To further develop and improve Ark measurement capabilities, we gauged requirements to automate alias resolution MIDAR runs for community use in 2018. We also started working with Darryl Veitch on selecting network time services in all regions of the globe to increase the accuracy of network timing by our Ark monitors.

Finally, we continued developing our prototype system Henya for querying and visualizing our historical and ongoing traceroute data. Henya supports interactive data exploration with built-in analyses and visualizations for commonly occurring needs and provides full remote access to terabytes of traceroute data from the command-line, allowing researchers to execute queries and write their own analysis and visualization scripts. The Vela web interface and RESTful API for Vela traceroute/ping measurements support requesting and executing on-demand topology measurements in real time.

Note: To expand our reach of vantage points from which to launch lightweight active measurements, we began to re-write Periscope, a platform that unifies the disparate Looking Glass (LG) interfaces and instances on the global Internet into a standardized publicly-accessible querying API supporting on-demand measurements. This effort has turned out to be substantial. We hope to re-open the Periscope service to external researchers in late 2018.

Scamper

Matthew Luckie (U. Waikato) made efficiency improvements to scamper under the hood, fixing bugs and adding support for sending JSON over the control socket, fixing possible memory leaks detected by static analysis, and implementing an optional new driver to infer IPv6 device reboot windows if the device returns an incrementing identifier field in the IPv6 fragmentation header.
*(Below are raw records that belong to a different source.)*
Lemma fromData_safe data cfg :
  fromData env data = Ok cfg -> safeConfig cfg /\ envWins env cfg /\ Cache cfg = MetaCache cfg /\ DiskCache cfg = ChunkCache cfg.
Proof.
  unfold fromData. destruct (unmarshalConfig data Defaults) as [c|]; [|done]. destruct (unmarshalFileConfig data) as [raw|]; [|done].
  simpl. destruct (Validate _); [|done]. intros [= <-].
  split; [apply applyZeroDefaults_safe|]. split; [|done]. apply applyZeroDefaults_wins, ApplyEnv_wins.
Qed.

(** C39. Whatever the file, the decoder and the environment give, a configuration
    that [LoadFile] returns has a batch size, numbers of attempts and limits on
    concurrency and connections of at least one (the length of the upload
    queue is not among them), positive intervals, backoffs and idle timeout, a
    positive cache size, a cache directory, the names of both drivers, a TTL
    of the metadata cache that is not zero (it may be negative) and
    watermarks of the chunk cache that do not compare less than or equal to
    zero (a NaN does not either); its two pairs of aliases are in step, and
    each of the six variables SPIDER_STORE_DRIVER, SPIDER_STORE_DSN,
    SPIDER_CACHE_DRIVER, SPIDER_CACHE_REDIS_URL, SPIDER_CACHE_REDIS_ADDR and
    SPIDER_CACHE_REDIS_PASSWORD that is set in the environment wins over the
    file. *)
Theorem LoadFile_safe path (w w' : world X) cfg :
  LoadFile env path w = (Ok cfg, w') ->
  safeConfig cfg /\ envWins env cfg /\ Cache cfg = MetaCache cfg /\ DiskCache cfg = ChunkCache cfg.
Proof.
  unfold LoadFile. case_bool_decide; [intros H0; by apply withoutFile_safe, (f_equal fst H0)|].
  intros (r & w1 & _ & H1)%ioBind_inv. destruct r as [data|e].
  - apply (fromData_safe data), (f_equal fst H1).
  - destruct (isNotExist e); [|done]. apply withoutFile_safe, (f_equal fst H1).
Qed.

End loading.

(** ** Examples *)

Definition demoEnv : environ := fun v => if bool_decide (v = "DBPASS") then "s3cret" else
  if bool_decide (v = "SPIDER_STORE_DRIVER") then "postgres" else "".

(** A decoder of one file: a [metaCache] section with a driver only. *)
Definition demoYaml : YamlCodec := {|
  unmarshalConfig := fun _ c => Ok c;
  unmarshalFileConfig := fun _ => Ok (mkFileConfig (Some (mkMetaCache "redis" 0 zeroRedis)) None)
|}.

Definition fileWorld : world unit :=
  World (Disk {[ ["c.yaml"] := FileN 1 ]} {[ 1%positive := Inode (toBytes "metaCache: {driver: redis}") 420 ]} ext4) [] [] 0 tt.

(** The file names a driver and no TTL; the environment names another store. *)
Lemma LoadFile_safe_witness :
  exists cfg w', LoadFile (YC:=demoYaml) demoEnv "/c.yaml" fileWorld = (Ok cfg, w')
    /\ safeConfig cfg /\ sDriver (cStore cfg) = "postgres" /\ mcDriver (MetaCache cfg) = "redis".
Proof.
  assert (match (LoadFile (YC:=demoYaml) demoEnv "/c.yaml" fileWorld).1 with
          | Ok cfg => mcDriver (MetaCache cfg) | Err _ => "" end = "redis") as Hd by (vm_compute; reflexivity).
  destruct (LoadFile (YC:=demoYaml) demoEnv "/c.yaml" fileWorld) as [[cfg|e] w'] eqn:Hl; [|discriminate Hd].
  destruct (LoadFile_safe (YC:=demoYaml) demoEnv "/c.yaml" _ _ _ Hl) as (Hs & (He & _) & _).
  exists cfg, w'. split; [reflexivity|]. split; [exact Hs|]. split; [exact (He ltac:(discriminate))|exact Hd].
Defined.

Example ExpandEnv_ex :
  osExpandEnv demoEnv "postgres://u:${DBPASS}@db/x?a=$NONE$" = "postgres://u:s3cret@db/x?a=$".
Proof. vm_compute. reflexivity. Qed.

(** A [metaCache] section replaces the default Redis address and prefix. *)
Example metaCache_section_drops_redis_defaults :
  rPrefix (mcRedis (MetaCache Defaults)) = "spider:"
  /\ match fromData (YC:=demoYaml) demoEnv [] with
     | Ok cfg => rPrefix (mcRedis (MetaCache cfg)) = "" /\ rAddr (mcRedis (MetaCache cfg)) = ""
     | Err _ => False
     end.
Proof. split; [reflexivity|]. vm_compute. split; reflexivity. Qed.

(** A connection string of key=value pairs is not a URL and has no [@]: it is
    logged with its password. *)
Example RedactedDSN_key_value (NU : NetURL) :
  parseURL "host=db user=u password=s3cret" = Some (mkURL "" "" None "host=db user=u password=s3cret") ->
  RedactedDSN "host=db user=u password=s3cret" = "host=db user=u password=s3cret".
Proof. intros H. unfold RedactedDSN. rewrite H. reflexivity. Qed.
He also added a blind FIN tbit test that tests receiver behavior to TCP FIN packets which could have come from an off-path attacker. (Scamper Release 20170822 and Scamper Release 20171204, CAIDA).

Figure. This example screenshot shows the countries in which the Active Probing data indicated an outage (IODA Poster).

IODA platform

In January 2017, we launched the experimental IODA platform. The IODA system is designed as "Software as a Service", based on a complex distributed infrastructure and large and diverse live data streams taken as input. The prototype system currently runs as an experimental service 24/7 with high-level interactive dashboards accessible at ioda.caida.org. This year we also optimized and refined the algorithm that coalesces repeated alerts from automated criteria detecting signal level shifts for each data source (BGP monitoring, unsolicited traffic reaching the UCSD Network Telescope, and active probing) at various aggregation granularities, e.g., AS, country. Different system modules store alerts in a relational database, email alert notifications, and generate reachable/unreachable time series. A web-based dashboard combines alert and time-series data to enable deeper inspection of inferred connectivity disruptions. We gave several talks and prepared a poster for education and outreach, to promote the platform.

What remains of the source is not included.